SUBJECT: Public lecture to explore sustainability in small city living

DATE: October 26, 2010

Dr. Kimberly Gray is the guest lecturer for the 2010 Dialogue on Advancing Global Sustainability. Her lecture, Transforming our Cities: Sustainability and the Post-Fossil Fuel Future, will take place Thursday,
Oct. 28, at 7:30 p.m. in the Inco Innovation Centre, room IIC-2001.
            Join Dr. Gray as she discusses whether or not we can ever make the human enterprise sustainable. She argues that we could certainly make great strides in the short term with our current technical knowledge in the ways we use energy and resources, and in the ways we design and operate our cities.
            She will discuss various perspectives on "sustainability," a term that means very different things to different people, and make the case for why this is a pressing issue to be addressed sooner rather than later. She will also touch on the need to change the patterns by which we live and move and how this can be affected by the energy/climate picture, as well as the requirements and feasibility of developing truly renewable energy sources and what this would mean for urban, suburban and small city living.
            Dr. Gray will also lead a research seminar, Green Cities/ Brown Lakes: The Challenges of Great Lakes Restoration on Oct. 29 at 1 p.m. in the Science Building, room SN-2101 and a roundtable session, How to Make Cities Sustainable: Lessons for St. John’s, on Oct. 29 at 2:30 p.m. in the Arts and Administration building, room, AA-5014.

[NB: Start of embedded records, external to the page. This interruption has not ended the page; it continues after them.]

Lemma b64url_alphabet_no_pad : Forall (fun c => Ascii.eqb c "="%char = false) b64url_alphabet.
Proof. repeat constructor. Qed.

Lemma b64url_char_not_pad (n : Z) : Ascii.eqb (b64url_char n) "="%char = false.
Proof.
  unfold b64url_char.
  destruct (nth_in_or_default (Z.to_nat n) b64url_alphabet "A"%char) as [Hin|Hd].
  - exact (proj1 (List.Forall_forall _ _) b64url_alphabet_no_pad _ Hin).
  - rewrite Hd. reflexivity.
Qed.

Lemma b64url_char_url_char (n : Z) : b64url_char n = url_char (b64_char n).
Proof.
  unfold b64url_char, b64_char. rewrite <- alphabet_url_safe.
  exact (map_nth url_char b64_alphabet "A"%char (Z.to_nat n)).
Qed.

Lemma url_safe_char (n : Z) : url_safe [b64_char n] = [b64url_char n].
Proof.
  pose proof (b64url_char_not_pad n) as Hc.
  rewrite b64url_char_url_char in Hc |- *.
  unfold url_safe, url_char in *. cbn [replace_char remove_char].
  destruct (Ascii.eqb (b64_char n) "+"%char) eqn:Hp.
  - apply Ascii.eqb_eq in Hp. rewrite Hp in Hc |- *. reflexivity.
  - destruct (Ascii.eqb (b64_char n) "/"%char) eqn:Hs; cbn in Hc |- *; rewrite ?Hc; reflexivity.
Qed.

Lemma url_safe_cons (n : Z) (s : list ascii) :
  url_safe (b64_char n :: s) = b64url_char n :: url_safe s.
Proof.
  change (b64_char n :: s) with ([b64_char n] ++ s).
  rewrite url_safe_app, url_safe_char. reflexivity.
Qed.

Lemma url_safe_pad (s : list ascii) : url_safe ("="%char :: s) = url_safe s.
Proof. reflexivity. Qed.

(** Induction in steps of three, following the recursion of [btoa]. *)
Lemma list_ind3 (P : list Z -> Prop) :
  P [] -> (forall a, P [a]) -> (forall a b, P [a; b]) ->
  (forall a b c rest, P rest -> P (a :: b :: c :: rest)) ->
  forall l, P l.
Proof.
  intros H0 H1 H2 H3.
  assert (Hn : forall n l, (length l <= n)%nat -> P l).
  { induction n as [|n IH]; intros l Hl.
    - destruct l; [exact H0 | cbn in Hl; lia].
    - destruct l as [|a [|b [|c rest]]]; auto.
      apply H3, IH. cbn in Hl. lia. }
  intros l. apply (Hn (length l)). lia.
Qed.

Lemma base64urlEncode_spec (data : list Z) :
  base64urlEncode data = base64url_spec data.
Proof.
  change (base64urlEncode data) with (url_safe (btoa data)).
  induction data as [|a|a b|a b c rest IH] using list_ind3.
  - reflexivity.
  - cbn [btoa base64url_spec]. rewrite !url_safe_cons, !url_safe_pad. reflexivity.
  - cbn [btoa base64url_spec]. rewrite !url_safe_cons, !url_safe_pad. reflexivity.
  - cbn [btoa base64url_spec]. rewrite !url_safe_cons, IH. reflexivity.
Qed.

Lemma base64url_spec_length (data : list Z) :
  length (base64url_spec data) = b64url_len (length data).
Proof.
  induction data as [|a|a b|a b c rest IH] using list_ind3; try reflexivity.
  cbn [base64url_spec length b64url_len]. rewrite IH. reflexivity.
Qed.

Lemma b64url_alphabet_verifier : Forall (fun c => verifier_char c = true) b64url_alphabet.
Proof. repeat constructor. Qed.

Lemma verifier_char_b64url_char (n : Z) : verifier_char (b64url_char n) = true.
Proof.
  unfold b64url_char.
  destruct (nth_in_or_default (Z.to_nat n) b64url_alphabet "A"%char) as [Hin|Hd].
  - exact (proj1 (List.Forall_forall _ _) b64url_alphabet_verifier _ Hin).
  - rewrite Hd. reflexivity.
Qed.
(** * xpense: the store, the reducers, the derived views and the pie chart

    A shallow embedding of the expense tracker's JavaScript sources
    ([store.js] and [utils/charts.js], the two modules [app.js] imports,
    and the self-contained [main.js]) and the properties proved of them.

    Conventions of the embedding.
    - A JavaScript number is an IEEE 754 binary64 value: [float], with the
      kernel's primitive operations; sums, quotients and comparisons are
      the code's.  The only facts taken from their specification are
      about comparisons with [Infinity] and [NaN].
    - A callback that reads a property of [undefined] throws a TypeError.
      Functions that can throw return a [completion].
    - An array is a [list]; an object of fixed shape is a [Record], and
      the spread [{...o, f: v}] is written out field by field. *)

From Stdlib Require Import Floats Ascii String ZArith Lia.
From stdpp Require Import base option list strings gmap.

Open Scope string_scope.
Open Scope list_scope.

(** ** Completions: normal return or a thrown TypeError *)

Inductive completion (A : Type) : Type :=
| Normal (a : A)
| TypeError.
Arguments Normal {A} a.
Arguments TypeError {A}.

#[global] Instance completion_ret : MRet completion := @Normal.
#[global] Instance completion_bind : MBind completion :=
  fun A B (k : A -> completion B) (m : completion A) =>
    match m with
    | Normal a => k a
    | TypeError => TypeError
    end.

(** ** JavaScript numbers *)

Module Num.

Definition zero : float := 0%float.
Definition Infinity : float := PrimFloat.infinity.
Definition NaN : float := PrimFloat.nan.

(** [Math.PI], the binary64 value nearest to pi. *)
Definition PI : float := 0x1.921fb54442d18p+1%float.

(** [ToBoolean] on a number: false for [+0], [-0] and [NaN]. *)
Definition truthy (x : float) : bool :=
  negb (PrimFloat.eqb x zero || PrimFloat.is_nan x).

            Dr. Kimberly Gray is a professor in the Departments of Civil and Environmental Engineering and Chemical and Biological Engineering at Northwestern University. Her areas of expertise are environmental catalysis and physicochemical processes in natural and engineered environmental systems with particular focus on energy and sustainability applications. She is particularly interested in ecologically inspired design, especially as applied to cities. She works closely with the Chicago Legal Clinic to provide technical expertise to solve environmental problems for low-income urban communities. She is the author of over 100 scientific papers and lectures widely on energy and environmental issues.